At right a very different kind of political response—one of Vladimir Mayakovsky’s agitprop posters from the early days of the Russian Revolution.
[5] The clever-vulgar title of Duchamp’s Mona Lisa: L.H.O.O.Q.—i.e. Elle a chaud au cul—i.e. She’s Horny.
[6] The curious may be interested in Morandi, Bonnard, and Silences Within, Zeteo, June 2015.
[7] The Baldwin line here comes from I Am Not Your Negro, the film by Raoul Peck which makes use of many Baldwin texts, to include thirty pages of an unfinished manuscript. A little more of the context; “I suspect that all of these stories [Hollywood, John Wayne, etc.] are designed to reassure us that no crime was committed. We’ve made a legend out of a massacre.” Baldwin, of course, is not thinking about Marlboro ads and cigarettes, but about the decimation of the Indians.
[8] Although there is much debate about the specific figures, I think it fair to say that we Europeans, in our invasion of the territory that became the continental United States, killed people and “ethnically cleansed” this territory—an area just shy of 3 million square miles—more thoroughly than the Holocaust did.

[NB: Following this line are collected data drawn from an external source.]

Lemma lock_loop_ok fuel n ln delta c :
  upto_locks c0 c → G !! n = Some ln → asum G (fun _ => 1) ln ≤ Z.of_nat fuel →
  ∃ c', lock_loop d thr fuel n delta c = Ok (delta - moved c ln, c') ∧ upto_locks c0 c' ∧
    (∀ m lm, G !! m = Some lm → lock_ref (node_at c' m) =
       lock_ref (node_at c m) + (if decide (on_path lm ln) then d else 0)) ∧
    evictable_size_ c' = evictable_size_ c - moved c ln ∧
    protected_size_ c' = protected_size_ c + moved c ln.
Proof.
  revert n ln delta c. induction fuel as [|fuel IH]; intros n ln delta c U Hn Hf;
    (destruct (decide (n = root_node c0)) as [E|Hne];
     [assert (ln = []) as -> by (pose proof (r_root _ _ _ R); congruence);
      exists c; cbn [lock_loop]; rewrite (ul_root _ _ U), E, Nat.eqb_refl;
      unfold moved; rewrite asum_root, Z.mul_0_r, !Z.sub_0_r, Z.add_0_r;
      split_and!; [done|done| |done|done];
      intros m lm _; case_decide as D; [|lia]; destruct D as [D ?]; by apply prefix_nil_inv in D|]).
  - exfalso. destruct (r_node _ _ _ R n ln Hn Hne) as (p & lp & Hok).
    rewrite (asum_step _ _ _ R _ _ _ _ _ Hn Hok) in Hf.
    pose proof (asum_bound G (fun _ => 1) lp ltac:(intros; lia)). lia.
  - destruct (r_node _ _ _ R n ln Hn Hne) as (p & lp & Hok).
    rewrite (asum_step _ _ _ R _ _ _ _ _ Hn Hok) in Hf.
    pose proof Hok as [P1 P2 _ _ _ P6 P7 _]. pose proof (ul_node _ _ U n) as (_ & U2 & U3 & U4).
    pose proof (path_longer _ _ _ R _ _ _ _ Hok) as [Hlen Hpre]. pose proof (r_page _ _ _ R).
    cbn [lock_loop]. rewrite (ul_root _ _ U).
    destruct (Nat.eqb_spec n (root_node c0)) as [|_]; [done|]. cbv zeta. rewrite U2, P1.
    assert (len (slots (node_at c n)) = weight c0 n) as Ew.
    { unfold weight, len, slots in *. rewrite U4. lia. }
    rewrite Ew. set (x := d * _).
    set (c1 := upd n (fun nd => set_lock_ref (lock_ref nd + d) nd)
      (set_sizes (evictable_size_ c - x) (protected_size_ c + x) c)).
    assert (upto_locks c0 c1) as U' by (by apply upto_step).
    assert (∀ m, m ≠ n → lock_ref (node_at c1 m) = lock_ref (node_at c m)) as L1.
    { intros m Hm. unfold c1. by rewrite node_at_upd_ne. }
    assert (lock_ref (node_at c1 n) = lock_ref (node_at c n) + d) as L2.
    { unfold c1. rewrite node_at_upd_eq; [done|]. simpl. apply (ul_dom _ _ U).
      by eapply (r_store _ _ _ R). }
    destruct (IH p lp (delta - x) c1 U' P2 ltac:(lia)) as (c' & I1 & I2 & I3 & I4 & I5).
    assert (moved c ln = x + moved c1 lp) as Em.
    { unfold moved. rewrite (asum_step _ _ _ R _ _ _ _ _ Hn Hok), Z.mul_add_distr_l. fold x.
      f_equal. f_equal. unfold asum. apply gsum_ext. intros m lm Hm. case_decide as D; [|done].
      rewrite L1; [done|]. intros ->. assert (lm = ln) as -> by congruence. destruct D as [D _].
      apply prefix_length in D. lia. }
    exists c'. rewrite I1, I4, I5, Em. simpl. split_and!; [|done| |lia|lia].
    { do 2 f_equal. lia. }
    intros m lm Hm. rewrite (I3 m lm Hm). destruct (decide (m = n)) as [->|Hmn].
    + assert (lm = ln) as -> by congruence. rewrite L2, (decide_False (P := on_path ln lp)).
      * rewrite decide_True; [lia|]. split; [done|]. by eapply nonroot_iff.
      * intros [D _]. apply prefix_length in D. lia.
    + rewrite L1 by done. f_equal.
      pose proof (on_path_step _ _ _ R n ln p lp m lm Hn Hok Hm Hmn) as Hiff.
      repeat case_decide; tauto || done.
Qed.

At right, collage by Lauren Gohara, Do You Think You Can Tell #38, 2013, graphite, colored pencil, archival pigmented ink, deacidified newsprint on paper. For more see An Art of Income Inequality, Zeteo, November 2014.
[9] For an alternative perspective, which may be said to add dimension to my own, here are further comments, slightly abridged, from Kurtz:
You find no “sustenance” in the Prince work because he has purposefully stripped it of the “fullness” possible in art—the intensity of color—and reduced this mythological image to even more flatness than the original commercial. I see his work as a critique of that very genius of advertising by reducing it to the shallow, shadow of the real. I think most people did not relate to this interpretation at all. Perhaps the real interpretation of his work is the resilience of capitalism to absorb its own critique. The same can be said of Cindy Sherman. We lose ourselves in the romantic characters in the movies—the drama, glamour of seemingly exciting lives. But Sherman exposed with her small-size multiple photos how repetitive and easily fungible these types were—as much empty vessels of “personalities” as Prince’s cowboy.
[10] From Luxembourg & Dayan press release for The Ends of Collage: London. A more complete quotation: “In a time where the term ‘cut and paste’ refers more often to allegorical and digital operations than to the use of scissors and glue, it seems imperative to go back and examine the technical invention that lies on the historical seam between pictures and images, between manual craft and the mediated reality of our time.”
[11] See “De Bruyckere, Ibsen, Gatsby, Graceland, Or, Dying, “What does it feel like?”—my piece about her 2016 New York show.
[12] A contrast, from Sol Lewitt, “Paragraphs on Conceptual Art,” first published in Artforum in 1967: ‘When an artist uses a conceptual form of art, it means that all of the planning and decisions are made beforehand and the execution is a perfunctory affair. The idea becomes a machine that makes the art.”